XIDL’s JSON-RPC family covers:

  1. Standard JSON-RPC request/response mapping
  2. JSON-RPC Stream
  3. Security and deployment conventions at the runtime level

The most common output targets are:

  • rust-jsonrpc
  • openrpc

JSON-RPC method names are combined from module, interface, and operation names.

module math {
interface Calc {
long add(in long a, in long b);
};
};

This method will map to:

math.Calc.add

In practice, it can be understood as follows:

  • The request params is an object.
  • in and inout parameters appear on the request side.
  • Return values, out, and inout parameters appear on the result side.

Example:

interface SmartCityRpcApi {
string quoteTrip(
in string rider_id,
in string zone_id,
out long amount_cents,
out string currency
);
};

This naturally forms:

  • A request parameter object
  • A result object

rust-jsonrpc currently typically generates:

  • Business trait
  • Server wrapper
  • Client wrapper
  • Parameter structures for each method

openrpc currently typically generates:

  • openrpc.json

JSON-RPC Stream adds streaming message exchange to the request/response model.

Common annotations:

  • @server_stream
  • @client_stream
  • @bidi_stream

In practice:

  • It is closer to a full-duplex model than HTTP Stream.
  • The transport layer can be TCP, WebSocket, or other runtime channels.
  • The current repository already supports these concepts, but this part is also implementation-driven.
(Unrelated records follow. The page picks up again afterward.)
(** * Air-quality pipeline: fetch, predict, render

    A shallow embedding of the Python pipeline (fetch_aqi.py, fetch_aod.py,
    predict_aqi.py, map_builder.py, main.py) together with the properties
    its specification states about it.

    Conventions of the embedding:
    - a pandas DataFrame is the list of its rows, in index order;
    - a cell is a [value]: a number, a string, or NA (None / NaN);
    - numbers that the program only compares, clips or copies are exact
      rationals ([Qc], canonical, so that [=] is numeric equality);
    - Python's [random] module is the Mersenne Twister, modelled bit for
      bit, and the floats it produces are IEEE binary64 ([PrimFloat]);
    - NumPy's generator and scikit-learn's least-squares solver are
      parameters ([RandomState], [LeastSquares]): what the program does
      with their results is embedded, what they compute is not;
    - the requests of the point fetcher are answered by a parameter
      ([net]), and arrive in an order that is a parameter too;
    - a call either returns, raises, or exceeds the loop bound of the
      model ([outcome]). *)

From Stdlib Require Import ZArith QArith Qcanon Floats Lqa.
From stdpp Require Import gmap strings list numbers sorting.

Set Warnings "-abstract-large-number".

Local Open Scope string_scope.
Local Open Scope Z_scope.

(** ** Python values and control flow *)

Module Py.

Inductive exn : Type :=
| KeyError (key : string)
| ImportError (name : string)
| AttributeError (attr : string)
| TypeError
| ValueError (msg : string)
| NotFittedError
| IndexError
| OtherError (msg : string).

(** What a call does: return a value, raise, or run past the bound that
    the model puts on an unbounded loop. *)
Inductive outcome (A : Type) : Type :=
| Ok (a : A)
| Raise (e : exn)
| Timeout.
Arguments Ok {A} a.
Arguments Raise {A} e.
Arguments Timeout {A}.

Definition bind {A B} (m : outcome A) (k : A -> outcome B) : outcome B :=
  match m with
  | Ok a => k a
  | Raise e => Raise e
  | Timeout => Timeout
  end.

(** [try: m  except Exception: h] *)
Definition try_except {A} (m : outcome A) (h : exn -> outcome A) : outcome A :=
  match m with
  | Raise e => h e
  | other => other
  end.

Definition returns {A} (m : outcome A) : Prop := exists a, m = Ok a.

(** A cell of a table, or a JSON scalar. *)
Inductive value : Type :=
| VNA
| VNum (q : Qc)
| VStr (s : string).

Global Instance value_eq_dec : EqDecision value.
Proof. solve_decision. Defined.

Definition isna (v : value) : bool :=
  match v with VNA => true | _ => false end.

(** Python truthiness of a scalar, as used by [a or b]. *)
Definition truthy (v : value) : bool :=
  match v with
  | VNA => false
  | VNum q => negb (bool_decide (q = Q2Qc 0))
  | VStr s => negb (bool_decide (s = ""))
  end.

Definition qc (n : Z) (d : positive) : Qc := Q2Qc (n # d).
Definition num (n : Z) : value := VNum (qc n 1).

End Py.
Export Py.

(** [x ← m; k] sequences two calls: a raise (or a timeout) of [m] ends
    the sequence. *)
Global Instance outcome_ret : MRet outcome := @Ok.
Global Instance outcome_bind : MBind outcome := fun A B k m => Py.bind m k.
Global Instance outcome_fmap : FMap outcome := fun A B f m => Py.bind m (fun a => Ok (f a)).

(** ** The Mersenne Twister behind Python's [random] (MT19937) *)

Module MT19937.

Definition N : nat := 624.
Definition M : nat := 397.
Definition MATRIX_A : Z := 0x9908b0df.
Definition UPPER_MASK : Z := 0x80000000.
Definition LOWER_MASK : Z := 0x7fffffff.

(** Arithmetic on [uint32_t] wraps. *)
Definition u32 (z : Z) : Z := z mod 2 ^ 32.

Record state : Type := { mt : list Z; index : nat }.

Definition word (mt : list Z) (i : nat) : Z := default 0 (mt !! i).

Fixpoint init_words (n : nat) (prev : Z) (mti : Z) : list Z :=
  match n with
  | O => []
  | S n' =>
      let x := u32 (1812433253 * Z.lxor prev (Z.shiftr prev 30) + mti) in
      x :: init_words n' x (mti + 1)
  end.

Definition init_genrand (s : Z) : state :=
  {| mt := u32 s :: init_words (N - 1) (u32 s) 1; index := N |}.

(** After [i++]: wrap the cursor round the array. *)
Definition wrap (mt : list Z) (i : nat) : list Z * nat :=
  if decide (N ≤ i)%nat then (<[0%nat := word mt (N - 1)]> mt, 1%nat) else (mt, i).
There is currently no separate JSON-RPC security RFC in this repository.

In actual deployment, JSON-RPC security is usually determined by the peripheral transport layer, for example:

  • HTTP
  • WebSocket handshake
  • IPC boundaries
  • Process boundaries

Therefore, you should understand JSON-RPC security as a “runtime and deployment issue” rather than the contract language itself inventing a separate authentication protocol.

  1. Define interfaces and data types with IDL.
  2. Generate runnable bindings with rust-jsonrpc.
  3. Generate Schema with openrpc.
  4. Consult the RFC for precise behavior when needed.